The Southwest Florida Eagle Cam is a website featuring live streaming webcams trained on a bald eagle nest, which sits 60 feet above the ground, in a Slash Pine tree in North Fort Myers, Florida. The live streaming website shows the parent eagles and their family as they build and restore the nest, mate, lay eggs, and challenge the natural elements and predators in the area.  
The site launched with one camera in September 2012.  It is one of more than a dozen eagle webcams across America. 

The live webcam was set up by the landowner's company, Dick Pritchett Real Estate, to observe the eagles in their natural habitat in hopes of providing an educational and learning experience.

About the Nest
This nest is labeled LE026-B of the Florida State Monitoring Program. It has been monitored for 6 years. The first year was when the nest was across the street in 2007. The pair relocated the nest in 2006-2007 to its present location.
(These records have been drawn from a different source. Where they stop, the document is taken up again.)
(** * JustIn: adaptive just intonation for MIDI pitches

    A shallow embedding of [justin-min-es2015.js] and the verification of its
    retuning engine.

    Numbers.  JavaScript numbers that the program only ever uses as integers
    (MIDI pitches, velocities, orders) are [Z]; the numbers that carry
    fractions of a semitone ([justPitch], [intensity], the payload of the
    pitch messages) are exact rationals [Q], compared with [==].

    Objects.  [heldNotes] is an array of distinct [Note] objects that the
    program mutates through aliases ([LoNote], [HiNote], [noteArr]); it is a
    [list Note] here, read with [!!] and written back by index with
    [<[i:=n]>], so that a write through an alias is a write into the array.

    Exceptions.  The only runtime failure of the program is the [TypeError]
    of reading a property of [undefined] (an array read out of range); the
    functions that can raise it return [option], [None] being the throw. *)

From Stdlib Require Import ZArith QArith Qminmax List Lia Sorted Permutation.
From stdpp Require Import list numbers.

Open Scope Z_scope.

(** ** Objects *)

(** [function Note(_pitch, _velocity)] *)
Record Note := mkNote {
  equalPitch : Z;
  justPitch : Q;
  order : Z;
  velocity : Z
}.

Definition newNote (_pitch _velocity : Z) : Note :=
  {| equalPitch := _pitch; justPitch := inject_Z _pitch;
     order := -1; velocity := _velocity |}.

(** [function JustObj(equalInterval, justInterval, order)] *)
Module JustObj.
Record t := mk {
  equalInterval : Z;
  justInterval : Q;
  order : Z
}.
End JustObj.

Definition set_justPitch (p : Q) (N : Note) : Note :=
  {| equalPitch := equalPitch N; justPitch := p;
     order := order N; velocity := velocity N |}.

Definition set_order (o : Z) (N : Note) : Note :=
  {| equalPitch := equalPitch N; justPitch := justPitch N;
     order := o; velocity := velocity N |}.

(** ** Limits *)

Definition fiveLimit : list JustObj.t :=
  [ JustObj.mk 0 0 11;
    JustObj.mk 1 1.12 1;
    JustObj.mk 2 2.04 6;
    JustObj.mk 3 3.16 10;
    JustObj.mk 4 3.86 2;
    JustObj.mk 5 4.98 9;
    JustObj.mk 6 5.9 3;
    JustObj.mk 7 7.02 8;
    JustObj.mk 8 8.14 4;
    JustObj.mk 9 8.84 5;
    JustObj.mk 10 9.96 7;
    JustObj.mk 11 10.88 0 ].

Definition sevenLimit : list JustObj.t :=
  [ JustObj.mk 0 0 11;
    JustObj.mk 1 1.12 1;
    JustObj.mk 2 2.04 6;
    JustObj.mk 3 3.16 9;
    JustObj.mk 4 3.86 3;
    JustObj.mk 5 4.98 2;
    JustObj.mk 6 5.9 10;
    JustObj.mk 7 7.02 8;
    JustObj.mk 8 8.14 4;
    JustObj.mk 9 8.84 5;
    JustObj.mk 10 9.69 7;
    JustObj.mk 11 10.88 0 ].

Definition elevenLimit : list JustObj.t :=
  [ JustObj.mk 0 0 11;
    JustObj.mk 1 1.12 1;
    JustObj.mk 2 2.04 9;
    JustObj.mk 3 3.16 3;
    JustObj.mk 4 3.86 2;
    JustObj.mk 5 4.98 6;
    JustObj.mk 6 5.51 10;
    JustObj.mk 7 7.02 8;
    JustObj.mk 8 8.14 4;
    JustObj.mk 9 8.84 5;
    JustObj.mk 10 9.69 7;
    JustObj.mk 11 10.88 0 ].

Definition thirteenLimit : list JustObj.t :=
  [ JustObj.mk 0 0 11;
    JustObj.mk 1 1.12 1;
    JustObj.mk 2 2.04 9;
    JustObj.mk 3 3.16 3;
    JustObj.mk 4 3.86 2;
    JustObj.mk 5 4.98 6;
    JustObj.mk 6 5.51 10;
    JustObj.mk 7 7.02 8;
    JustObj.mk 8 8.40 4;
    JustObj.mk 9 8.84 5;
    JustObj.mk 10 9.69 7;
    JustObj.mk 11 10.88 0 ].

(** ** Output and global variables *)

(** The messages sent through [outlet(0, ...)].  The lists that the source
    joins into one string are kept as lists of numbers. *)
Inductive Msg :=
  | NoteControl (pitch velocity : Z)
  | NoteMessage (pitch : Z) (bend : Q)
  | JustPitches (justList : list Q)
  | EqualPitches (equalList : list Z)
  | OffsetOctave (offsetArr : list Q)
  | OffsetList (offsetArr : list Q)
  | Done.

(** The two texts handed to [postError]. *)
Inductive Err :=
  | TuningNotAvailable   (* 'Tuning not available.\nValid arguments: 5, 7, 11, 13' *)
  | NotValid.            (* 'Not valid.\nValid arguments: 1 or true, 0 or false' *)

(** The global variables, the outlet and the Max console. *)
Record State := mkState {
  intensity : Q;
  meanMode : bool;
  heldNotes : list Note;
  justSystem : list JustObj.t;
  outlet : list Msg;
  console : list Err
}.

Definition set_intensity (v : Q) (st : State) : State :=
  mkState v (meanMode st) (heldNotes st) (justSystem st) (outlet st) (console st).

Definition set_meanMode (b : bool) (st : State) : State :=
  mkState (intensity st) b (heldNotes st) (justSystem st) (outlet st) (console st).

Definition set_heldNotes (l : list Note) (st : State) : State :=
  mkState (intensity st) (meanMode st) l (justSystem st) (outlet st) (console st).

Definition set_justSystem (t : list JustObj.t) (st : State) : State :=
  mkState (intensity st) (meanMode st) (heldNotes st) t (outlet st) (console st).

(** [function output()] *)
Definition output (m : Msg) (st : State) : State :=
  mkState (intensity st) (meanMode st) (heldNotes st) (justSystem st)
          (outlet st ++ [m]) (console st).

(** [function postError(err)] *)
Definition postError (err : Err) (st : State) : State :=
  mkState (intensity st) (meanMode st) (heldNotes st) (justSystem st)
          (outlet st) (console st ++ [err]).

(** ** The retuning engine *)

(** [function resetJustPitches(noteArr)]: the loop writes the two fields of
    every [noteArr[i]] in turn. *)
Definition resetNote (N : Note) : Note :=
  {| equalPitch := equalPitch N; justPitch := inject_Z (equalPitch N);
     order := -1; velocity := velocity N |}.

Definition resetJustPitches (noteArr : list Note) : list Note :=
  map resetNote noteArr.

(** [function sortPitchesAscending(noteArr)]: [Array.prototype.sort] with the
    comparator [a.equalPitch - b.equalPitch], as a stable sort (notes of equal
    pitch keep their relative order); insertion from the right end. *)
Fixpoint insertNote (a : Note) (l : list Note) : list Note :=
  match l with
  | [] => [a]
  | b :: l' =>
      if equalPitch a - equalPitch b <=? 0 then a :: b :: l'
      else b :: insertNote a l'
  end.

Fixpoint sortPitchesAscending (noteArr : list Note) : list Note :=
  match noteArr with
  | [] => []
  | a :: l => insertNote a (sortPitchesAscending l)
  end.

(** [function createInterval(Hi, Lo, interval)], returning the two notes as
    they are after the call. *)
Definition createInterval (Hi Lo : Note) (interval : Q) : Note * Note :=
  if order Hi >? order Lo
  then (Hi, set_justPitch (justPitch Hi - interval)%Q Lo)
  else (set_justPitch (justPitch Lo + interval)%Q Hi, Lo).

(** [function updateOrder(N, order)] *)
Definition updateOrder (N : Note) (order' : Z) : Note :=
  if order' >? order N then set_order order' N else N.

(** [justSystem[interval % 12]]: [%] is the truncating remainder; a negative
    or too large index reads [undefined]. *)
Definition justSystemAt (justSystem : list JustObj.t) (interval : Z)
  : option JustObj.t :=
  if Z.rem interval 12 <? 0 then None
  else justSystem !! Z.to_nat (Z.rem interval 12).

(** The body of the inner loop of [adjustPitches] at the indices [lo], [hi]. *)
Definition adjustPair (justSystem : list JustObj.t) (lo hi : nat)
    (noteArr : list Note) : option (list Note) :=
  LoNote ← noteArr !! lo;
  HiNote ← noteArr !! hi;
  let interval := equalPitch HiNote - equalPitch LoNote in
  IntervalObj ← justSystemAt justSystem interval;
  let intervalIsHigherOrder :=
    (JustObj.order IntervalObj >? order HiNote)
    || (JustObj.order IntervalObj >? order LoNote) in
  if intervalIsHigherOrder then
    let compoundJustInterval :=
      ((JustObj.justInterval IntervalObj - inject_Z (Z.rem interval 12))
       + inject_Z interval)%Q in
    let '(Hi1, Lo1) := createInterval HiNote LoNote compoundJustInterval in
    let Hi2 := updateOrder Hi1 (JustObj.order IntervalObj) in
    let Lo2 := updateOrder Lo1 (JustObj.order IntervalObj) in
    Some (<[hi := Hi2]> (<[lo := Lo2]> noteArr))
  else Some noteArr.

(** [for (i = start; i < stop; i++) body], with bounds fixed before the loop
    and a body that may throw. *)
Fixpoint forSteps {S : Type} (n i : nat) (body : nat → S → option S) (s : S)
  : option S :=
  match n with
  | O => Some s
  | Datatypes.S n' => s' ← body i s; forSteps n' (Datatypes.S i) body s'
  end.

Definition forLoop {S : Type} (start stop : nat) (body : nat → S → option S)
    (s : S) : option S :=
  forSteps (stop - start) start body s.

(** [function adjustPitches(noteArr)] *)
Definition adjustPitches (justSystem : list JustObj.t) (noteArr : list Note)
  : option (list Note) :=
  let numNotes := length noteArr in
  forLoop 0 (numNotes - 1)
    (λ lo, forLoop (lo + 1) numNotes (adjustPair justSystem lo))
    noteArr.

(** [function offsetAllPitches(offset)] *)
Definition offsetAllPitches (offset : Q) (held : list Note) : list Note :=
  map (λ N, set_justPitch (justPitch N + offset)%Q N) held.

(** [function meanAdjust()] *)
Definition meanAdjust (held : list Note) : list Note :=
  let equalTotal := fold_left (λ tot N, tot + equalPitch N) held 0 in
  let justTotal := fold_left (λ tot N, (tot + justPitch N)%Q) held 0%Q in
  let numNotes := length held in
  let meanOffset :=
    ((inject_Z equalTotal - justTotal) / inject_Z (Z.of_nat numNotes))%Q in
  offsetAllPitches meanOffset held.

(** [function fixedJustify()] *)
Definition fixedJustify (st : State) : option State :=
  let st1 := set_heldNotes (resetJustPitches (heldNotes st)) st in
  if (1 <? length (heldNotes st1))%nat then
    let st2 := set_heldNotes (sortPitchesAscending (heldNotes st1)) st1 in
    noteArr ← adjustPitches (justSystem st2) (heldNotes st2);
    let st3 := set_heldNotes noteArr st2 in
    if meanMode st3
    then Some (set_heldNotes (meanAdjust (heldNotes st3)) st3)
    else Some st3
  else Some st1.

(** [function justify()]: [heldNotes[0]] is truthy when the array is not
    empty. *)
Definition justify (st : State) : option State :=
  match heldNotes st with
  | [] => Some st
  | _ :: _ => fixedJustify st
  end.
A typical nest is around 5 feet in diameter. Eagles often use the same nest year after year. Over the years, some nests become enormous, as much as 9 feet in diameter, weighing two tons. The Southwest Florida Eagle Cam nest is approximately  8 feet in diameter and a short one mile flight away from the Caloosahatchee River, which serves as their primary food source.  The pair of eagles rely mostly on fish from the river (Mullet, Catfish, Red Fish, Snook, Gar), but may also eat small rodents if the opportunity presents itself.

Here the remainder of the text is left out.